_TASK GOAL_.
Retype each entry below precisely as it reads.

..............................

(** [Kernel::Launch(thread_dims, args)]. *)
Definition Launch (kernel : XLA_CPU_Kernel)
    (thread_dims : XLA_CPU_KernelThreadDim)
    (args : list XLA_CPU_KernelArg) (w : World) : absl_Status * World :=
  let kernel_thread_dims :=
    {| dim_x := dim_x thread_dims;
       dim_y := dim_y thread_dims;
       dim_z := dim_z thread_dims |} in
  let loops :=
    for_below (dim_z thread_dims) (fun z =>
      for_below (dim_y thread_dims) (fun y =>
        for_below (dim_x thread_dims) (fun x w =>
          let kernel_thread :=
            {| thread_x := x; thread_y := y; thread_z := z |} in
          let call_frame :=
            {| frame_thread_dims := kernel_thread_dims;
               frame_thread := kernel_thread;
               frame_num_args := Z.of_nat (List.length args);
               frame_args := args |} in
          let (error, w') := invoke kernel call_frame w in
          match error with
          | Some _ =>
              (Some (InternalError "Failed to call host kernel"), w')
          | None => (None, w')
          end))) in
  match loops w with
  | (Some status, w') => (status, w')
  | (None, w') => (OkStatus, w')
  end.
Definition setToast (t : option string) (w : World) : World :=
  mkWorld (products w) (editingProduct w) t (loading w) (console w).

Definition setLoading (b : bool) (w : World) : World :=
  mkWorld (products w) (editingProduct w) (toast w) b (console w).

Definition console_error (msg : string) (e : exn) (w : World) : World :=
  mkWorld (products w) (editingProduct w) (toast w) (loading w) (console w ++ [(msg, e)]).

Definition fetchProducts_settle (o : fetched (list Listing.t)) (w : World)
  : completion World :=
  try_catch
    (response ← await_response o;
     data ← response.2;
     mret (setLoading false (setProducts data w)))
    (fun error =>
       mret (setLoading false
               (setToast (Some "Failed to load products")
                  (console_error "Error fetching products:" error w)))).

Definition handleEdit (product : Listing.t) (w : World) : World :=
  setEditingProduct (Some product) w.

Definition handleCancel (w : World) : World := setEditingProduct None w.

(** What [handleSave] sends. *)
Record SaveRequest : Type := mkSave {
  url : string;
  method : string;
  price : float;
  inStock : bool
}.

Definition save_request (editing : Listing.t) : SaveRequest :=
  mkSave ("/api/products/" +:+ Listing._id editing) "PUT"
    (Product.price (Listing.product editing)) (Listing.inStock editing).

Definition updated_message (name : string) : string :=
  "Updated " +:+ quote +:+ name +:+ quote +:+ " successfully!".

(** [products.map(p => p._id === updatedProduct._id ? updatedProduct : p)] *)
Definition replace_product (updatedProduct : Listing.t) (products : list Listing.t)
  : list Listing.t :=
  map (fun p => if String.eqb (Listing._id p) (Listing._id updatedProduct)
                then updatedProduct else p)
    products.

(** [handleSave] once its call has settled; [products] and
    [editingProduct] are those of the render in which Save was pressed. *)
Definition handleSave_settle (products : list Listing.t) (editingProduct : Listing.t)
    (o : fetched Listing.t) (w : World) : completion World :=
  try_catch
    (response ← await_response o;
     if fetched_ok o then
       updatedProduct ← response.2;
       mret (setEditingProduct None
               (setToast (Some (updated_message (Listing.name editingProduct)))
                  (setProducts (replace_product updatedProduct products) w)))
     else
       mret (setToast (Some "Failed to update product") w))
    (fun error =>
       mret (setToast (Some "Error updating product")
               (console_error "Error updating product:" error w))).

End Admin.

(** ** More vocabulary *)


(** No entry has a quantity [q] with [q <= 0]. *)
Definition positive_quantities (cart : Cart) : Prop :=
  Forall (fun item => (CartItem.quantity item <=? 0)%float = false) cart.

(** A settled order call that did not succeed. *)
Definition failed (o : CartPage.outcome) : Prop :=
  match o with
  | CartPage.Resolves response => CartPage.ok response = false
  | CartPage.Rejects _ => True
  end.

(** The option record the builder attaches to a coffee. *)
Definition coffeeConfig (s : CoffeeBuilder.state) : value :=
  VObj [("sugar", VNum (CoffeeBuilder.sugar s)); ("milk", VStr (CoffeeBuilder.milk s));
        ("coffee", VNum (CoffeeBuilder.coffee s));
        ("chocolate", VNum (CoffeeBuilder.chocolate s))].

..............................

_ANSWER_.
(** [Kernel::Launch(thread_dims, args)]. *)
Definition Launch (kernel : XLA_CPU_Kernel)
    (thread_dims : XLA_CPU_KernelThreadDim)
    (args : list XLA_CPU_KernelArg) (w : World) : absl_Status * World :=
  let kernel_thread_dims :=
    {| dim_x := dim_x thread_dims;
       dim_y := dim_y thread_dims;
       dim_z := dim_z thread_dims |} in
  let loops :=
    for_below (dim_z thread_dims) (fun z =>
      for_below (dim_y thread_dims) (fun y =>
        for_below (dim_x thread_dims) (fun x w =>
          let kernel_thread :=
            {| thread_x := x; thread_y := y; thread_z := z |} in
          let call_frame :=
            {| frame_thread_dims := kernel_thread_dims;
               frame_thread := kernel_thread;
               frame_num_args := Z.of_nat (List.length args);
               frame_args := args |} in
          let (error, w') := invoke kernel call_frame w in
          match error with
          | Some _ =>
              (Some (InternalError "Failed to call host kernel"), w')
          | None => (None, w')
          end))) in
  match loops w with
  | (Some status, w') => (status, w')
  | (None, w') => (OkStatus, w')
  end.
Definition setToast (t : option string) (w : World) : World :=
  mkWorld (products w) (editingProduct w) t (loading w) (console w).

Definition setLoading (b : bool) (w : World) : World :=
  mkWorld (products w) (editingProduct w) (toast w) b (console w).

Definition console_error (msg : string) (e : exn) (w : World) : World :=
  mkWorld (products w) (editingProduct w) (toast w) (loading w) (console w ++ [(msg, e)]).

Definition fetchProducts_settle (o : fetched (list Listing.t)) (w : World)
  : completion World :=
  try_catch
    (response ← await_response o;
     data ← response.2;
     mret (setLoading false (setProducts data w)))
    (fun error =>
       mret (setLoading false
               (setToast (Some "Failed to load products")
                  (console_error "Error fetching products:" error w)))).

Definition handleEdit (product : Listing.t) (w : World) : World :=
  setEditingProduct (Some product) w.

Definition handleCancel (w : World) : World := setEditingProduct None w.

(** What [handleSave] sends. *)
Record SaveRequest : Type := mkSave {
  url : string;
  method : string;
  price : float;
  inStock : bool
}.

Definition save_request (editing : Listing.t) : SaveRequest :=
  mkSave ("/api/products/" +:+ Listing._id editing) "PUT"
    (Product.price (Listing.product editing)) (Listing.inStock editing).

Definition updated_message (name : string) : string :=
  "Updated " +:+ quote +:+ name +:+ quote +:+ " successfully!".

(** [products.map(p => p._id === updatedProduct._id ? updatedProduct : p)] *)
Definition replace_product (updatedProduct : Listing.t) (products : list Listing.t)
  : list Listing.t :=
  map (fun p => if String.eqb (Listing._id p) (Listing._id updatedProduct)
                then updatedProduct else p)
    products.

(** [handleSave] once its call has settled; [products] and
    [editingProduct] are those of the render in which Save was pressed. *)
Definition handleSave_settle (products : list Listing.t) (editingProduct : Listing.t)
    (o : fetched Listing.t) (w : World) : completion World :=
  try_catch
    (response ← await_response o;
     if fetched_ok o then
       updatedProduct ← response.2;
       mret (setEditingProduct None
               (setToast (Some (updated_message (Listing.name editingProduct)))
                  (setProducts (replace_product updatedProduct products) w)))
     else
       mret (setToast (Some "Failed to update product") w))
    (fun error =>
       mret (setToast (Some "Error updating product")
               (console_error "Error updating product:" error w))).

End Admin.

(** ** More vocabulary *)


(** No entry has a quantity [q] with [q <= 0]. *)
Definition positive_quantities (cart : Cart) : Prop :=
  Forall (fun item => (CartItem.quantity item <=? 0)%float = false) cart.

(** A settled order call that did not succeed. *)
Definition failed (o : CartPage.outcome) : Prop :=
  match o with
  | CartPage.Resolves response => CartPage.ok response = false
  | CartPage.Rejects _ => True
  end.

(** The option record the builder attaches to a coffee. *)
Definition coffeeConfig (s : CoffeeBuilder.state) : value :=
  VObj [("sugar", VNum (CoffeeBuilder.sugar s)); ("milk", VStr (CoffeeBuilder.milk s));
        ("coffee", VNum (CoffeeBuilder.coffee s));
        ("chocolate", VNum (CoffeeBuilder.chocolate s))].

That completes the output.